Figure 3. Colocalization of EGFP-nmMLCK1 and endogenous cortactin in human lung endothelial lamellipodia.

Panel A. EC overexpressing EGFP-nmMLCK1 were incubated with either vehicle (i), thrombin for 10 min (ii), S1P for 30 min (iii), or thrombin for 10 min followed by S1P for 30 min (iv) at 37°C, then fixed and immunostained for cortactin (red). Yellow indicates areas of colocalization.
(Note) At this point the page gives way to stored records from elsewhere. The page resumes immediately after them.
(** * APICalypseNow: the text-moderation batch client of [scripts.py]

    A shallow embedding of [scripts.py] and the properties of its four
    functions: [post_text_to_moderate] (submit), [get_moderation_result]
    (poll), [process_moderation_results] (interpret) and [process_file]
    (the batch runner).

    Python values are the values [response.json()] and a spreadsheet cell
    can hold.  Floats are IEEE-754 binary64 numbers (Rocq's primitive
    floats), integers are unbounded.  Code that can raise returns a [res];
    code that talks to the network, sleeps or mutates the data frame runs in
    the monad [M] over an explicit [state]. *)

From Stdlib Require Import ZArith String List Bool Lia.
From Stdlib Require Import PrimFloat FloatOps SpecFloat.
From stdpp Require Import base option list gmap strings.

Set Warnings "-inexact-float,-register-all".
#[local] Open Scope string_scope.
#[local] Open Scope Z_scope.

(** ** Python values *)

Inductive pyval : Type :=
| PNone
| PBool (b : bool)
| PInt (z : Z)
| PFloat (f : float)
| PStr (s : string)
| PList (l : list pyval)
| PDict (d : gmap string pyval).

(** A dict literal [{k1: v1, ...}]. *)
Definition obj (l : list (string * pyval)) : pyval := PDict (list_to_map l).

(** The exceptions the program raises itself, named after the message of the
    [Exception(...)] they stand for, and the built-in ones the operations on
    ill-shaped values raise.  All of them are instances of [Exception]. *)
Inductive exn : Type :=
| SubmissionError                          (* "Error: No ID found in the POST response." *)
| ModerationFailedError (payload : pyval)  (* f"Moderation failed: {result}" *)
| UnexpectedStatusError (status : pyval)   (* f"Unexpected status: {status}" *)
| MissingColumnError                       (* "... column is missing in the input file." *)
| AttributeError
| TypeError
| KeyError
| OverflowError
| ExternalError (msg : string).            (* raised by requests / pandas *)

Inductive res (A : Type) : Type :=
| Ok (a : A)
| Err (e : exn).
Arguments Ok {A} a.
Arguments Err {A} e.

Definition res_bind {A B} (r : res A) (k : A -> res B) : res B :=
  match r with
  | Ok a => k a
  | Err e => Err e
  end.

Notation "'let?' x ':=' r 'in' k" := (res_bind r (fun x => k))
  (at level 10, x name, r at level 100, k at level 200).

(** ** Numbers *)

(** The numeric value of a Python number; [bool] is a subclass of [int]. *)
Inductive pynum : Type :=
| NInt (z : Z)
| NFloat (f : float).

Definition as_num (v : pyval) : option pynum :=
  match v with
  | PBool b => Some (NInt (Z.b2z b))
  | PInt z => Some (NInt z)
  | PFloat f => Some (NFloat f)
  | _ => None
  end.

(** Exact comparison of a float with an integer, as CPython does for mixed
    operands; [None] when the float is a NaN. *)
Definition float_cmp_Z (f : float) (z : Z) : option comparison :=
  match Prim2SF f with
  | S754_nan => None
  | S754_infinity s => Some (if s then Lt else Gt)
  | S754_zero _ => Some (0 ?= z)
  | S754_finite s m e =>
      let v := if s then Z.neg m else Z.pos m in
      if 0 <=? e then Some (v * 2 ^ e ?= z) else Some (v ?= z * 2 ^ (- e))
  end.

(** [a > b] on numbers. *)
Definition num_gt (a b : pynum) : bool :=
  match a, b with
  | NInt x, NInt y => x >? y
  | NFloat x, NFloat y => PrimFloat.ltb y x
  | NFloat x, NInt y =>
      match float_cmp_Z x y with Some Gt => true | _ => false end
  | NInt x, NFloat y =>
      match float_cmp_Z y x with Some Lt => true | _ => false end
  end.

(** [a >= b] on numbers. *)
Definition num_ge (a b : pynum) : bool :=
  match a, b with
  | NInt x, NInt y => x >=? y
  | NFloat x, NFloat y => PrimFloat.leb y x
  | NFloat x, NInt y =>
      match float_cmp_Z x y with Some Gt | Some Eq => true | _ => false end
  | NInt x, NFloat y =>
      match float_cmp_Z y x with Some Lt | Some Eq => true | _ => false end
  end.

(** [a * 100]: the literal is an [int], converted to [100.0] for a float. *)
Definition num_mul100 (a : pynum) : pynum :=
  match a with
  | NInt x => NInt (x * 100)
  | NFloat x => NFloat (x * 100)%float
  end.

(** [v > h] and [v >= h] where [h] is a number: [TypeError] unless [v] is
    one too. *)
Definition py_gt (v : pyval) (h : pynum) : res bool :=
  match as_num v with
  | Some a => Ok (num_gt a h)
  | None => Err TypeError
  end.

Definition py_ge (v : pyval) (h : pynum) : res bool :=
  match as_num v with
  | Some a => Ok (num_ge a h)
  | None => Err TypeError
  end.

(** [float(n)]: round to nearest even, [OverflowError] beyond the range. *)
Definition py_float (n : pynum) : res float :=
  match n with
  | NFloat f => Ok f
  | NInt z =>
      match binary_normalize prec emax z 0 false with
      | S754_infinity _ => Err OverflowError
      | sf => Ok (SF2Prim sf)
      end
  end.

(** ** Operations on dicts, lists and strings *)

(** [v.get(k, dflt)]; only a dict has the method. *)
Definition py_get (v : pyval) (k : string) (dflt : pyval) : res pyval :=
  match v with
  | PDict d => Ok (default dflt (d !! k))
  | _ => Err AttributeError
  end.

Definition is_str (k : string) (v : pyval) : bool :=
  match v with
  | PStr s => String.eqb s k
  | _ => false
  end.

(** [k in v] for a string [k]: a key of a dict, an element of a list, a
    substring of a string. *)
Definition py_contains (k : string) (v : pyval) : res bool :=
  match v with
  | PDict d => Ok (bool_decide (is_Some (d !! k)))
  | PList l => Ok (existsb (is_str k) l)
  | PStr s => Ok (bool_decide (is_Some (String.index 0 k s)))
  | _ => Err TypeError
  end.

(** [v[k]] for a string [k]. *)
Definition py_getitem (v : pyval) (k : string) : res pyval :=
  match v with
  | PDict d =>
      match d !! k with
      | Some x => Ok x
      | None => Err KeyError
      end
  | _ => Err TypeError
  end.

Fixpoint chars (s : string) : list pyval :=
  match s with
  | EmptyString => []
  | String c s' => PStr (String c EmptyString) :: chars s'
  end.

(** What [for x in v] iterates over: the elements of a list, the keys of a
    dict, the characters of a string. *)
Definition py_iter (v : pyval) : res (list pyval) :=
  match v with
  | PList l => Ok l
  | PDict d => Ok ((fun kv => PStr (fst kv)) <$> map_to_list d)
  | PStr s => Ok (chars s)
  | _ => Err TypeError
  end.

(** ** [process_moderation_results] *)

(** The inner loop [for subitem in items] with its two loop variables.
    [highest_score] always holds a number: [0] at first, then a score that
    compared greater than a number. *)
Fixpoint scan_items (items : list pyval) (highest_category : pyval)
    (highest_score : pynum) : res pyval :=
  match items with
  | [] => Ok highest_category
  | subitem :: rest =>
      let? score := py_get subitem "likelihood_score" (PInt 0) in
      match as_num score with
      | None => Err TypeError
      | Some n =>
          if num_gt n highest_score
          then let? category := py_get subitem "category" (PStr "Unknown") in
               scan_items rest category n
          else scan_items rest highest_category highest_score
      end
  end.

Definition default_threshold : pynum := NFloat 0.2.

(** [results.get("content", {}).get("results", {})] *)
Definition moderation_results_of (results : pyval) : res pyval :=
  let? content := py_get results "content" (PDict ∅) in
  py_get content "results" (PDict ∅).

Definition process_moderation_results (results : pyval)
    (rejection_threshold : pynum) : res (pynum * pyval * string) :=
  let? moderation_results := moderation_results_of results in
  let? present := py_contains "text__moderation" moderation_results in
  if negb present then Ok (NInt 0, PStr "Unknown", "success")
  else
    let? section := py_getitem moderation_results "text__moderation" in
    let? text_results := py_get section "results" (PList []) in
    let? entries := py_iter text_results in
    match entries with
    | result :: _ =>
        let? nsfw_likelihood_score := py_get result "nsfw_likelihood_score" (PInt 0) in
        match as_num nsfw_likelihood_score with
        | None => Err TypeError
        | Some s =>
            let status :=
              if num_ge s rejection_threshold then "rejected" else "validated" in
            let? items := py_get result "items" (PList []) in
            let? subitems := py_iter items in
            let? highest_category := scan_items subitems (PStr "Unknown") (NInt 0) in
            Ok (num_mul100 s, highest_category, status)
        end
    | [] => Ok (NInt 0, PStr "Unknown", "succeeded")
    end.

(** A payload of the expected shape with one result entry. *)
Definition payload_of (entries : list pyval) : pyval :=
  obj [("content",
        obj [("status", PStr "succeeded");
             ("results",
              obj [("text__moderation", obj [("results", PList entries)])])])].

Definition subitem_of (category : string) (score : pyval) : pyval :=
  obj [("category", PStr category); ("likelihood_score", score)].

(** ** Shapes of payloads

    The vocabulary in which the properties of [process_moderation_results]
    are stated. *)

(** The payload has a text-moderation section whose results list is
    [entries]. *)
Definition has_entries (results : pyval) (entries : list pyval) : Prop :=
  exists m section,
    moderation_results_of results = Ok (PDict m) /\
    m !! "text__moderation" = Some (PDict section) /\
    section !! "results" = Some (PList entries).

(** The payload has no text-moderation section. *)
Definition lacks_section (results : pyval) : Prop :=
  exists m,
    moderation_results_of results = Ok (PDict m) /\
    m !! "text__moderation" = None.

(** The score of a result entry, [0] when it carries none. *)
Definition nsfw_of (entry : gmap string pyval) : option pynum :=
  as_num (default (PInt 0) (entry !! "nsfw_likelihood_score")).

(** The sub-items of a result entry, none when it has no ["items"]. *)
Definition subitems_of (entry : gmap string pyval) : option (list pyval) :=
  match entry !! "items" with
  | None => Some []
  | Some (PList l) => Some l
  | Some _ => None
  end.

(** The score of a sub-item, [0] when it carries none, and its label. *)
Definition score_of (subitem : pyval) : option pynum :=
  match subitem with
  | PDict d => as_num (default (PInt 0) (d !! "likelihood_score"))
  | _ => None
  end.

Definition label_of (subitem : pyval) : pyval :=
  match subitem with
  | PDict d => default (PStr "Unknown") (d !! "category")
  | _ => PStr "Unknown"
  end.

(** [n == 0] *)
Definition num_is_zero (n : pynum) : bool :=
  match n with
  | NInt z => z =? 0
  | NFloat f =>
      match Prim2SF f with
      | S754_zero _ => true
      | _ => false
      end
  end.

Definition status_of (s threshold : pynum) : string :=
  if num_ge s threshold then "rejected" else "validated".

(** ** The data frame *)

(** A table as [pandas] holds it after [read_excel]: the column labels and
    one map from label to cell per row; row [i] has index label [i]. *)
Record dataframe : Type := {
  columns : list string;
  rows : list (gmap string pyval)
}.

(** [df[c] = v]: overwrite the column in every row, append the label when it
    is new. *)
Definition set_column (c : string) (v : pyval) (t : dataframe) : dataframe :=
  {| columns := if bool_decide (c ∈ columns t) then columns t else columns t ++ [c];
     rows := (fun r => <[c := v]> r) <$> rows t |}.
The lower panels, i′-iv′, depict colocalization of endogenous cortactin with nmMLCK1. Warm colors indicate pixels with positive mean deviation products, where cortactin and nmMLCK1 fluorescence intensities rose in synchrony above the cellular average intensity, thus indicating colocalization. Blue pixels represent regions with negative mean deviation products in which the cortactin and nmMLCK1 fluorescence intensities varied independently of each other. Shown are representative images selected from 4–20 images for each treatment. Panel B: The mean ICQ values for cortactin and EGFP-nmMLCK1 colocalization were calculated as described in Methods for the entire cell, the cytoplasm, and the lamellipodia under each condition [vehicle (No stim), thrombin for 10 min, S1P for 30 min, or thrombin for 10 min followed by S1P for 30 min]. Thrombin induces a statistically significant reduction in peripheral as well as whole-cell colocalization of nmMLCK1 with cortactin when compared to unstimulated (whole cell or lamellipodia, *p <0.001) and S1P-stimulated cells (whole cell or lamellipodia, *p <0.004). N = 4–20 per condition.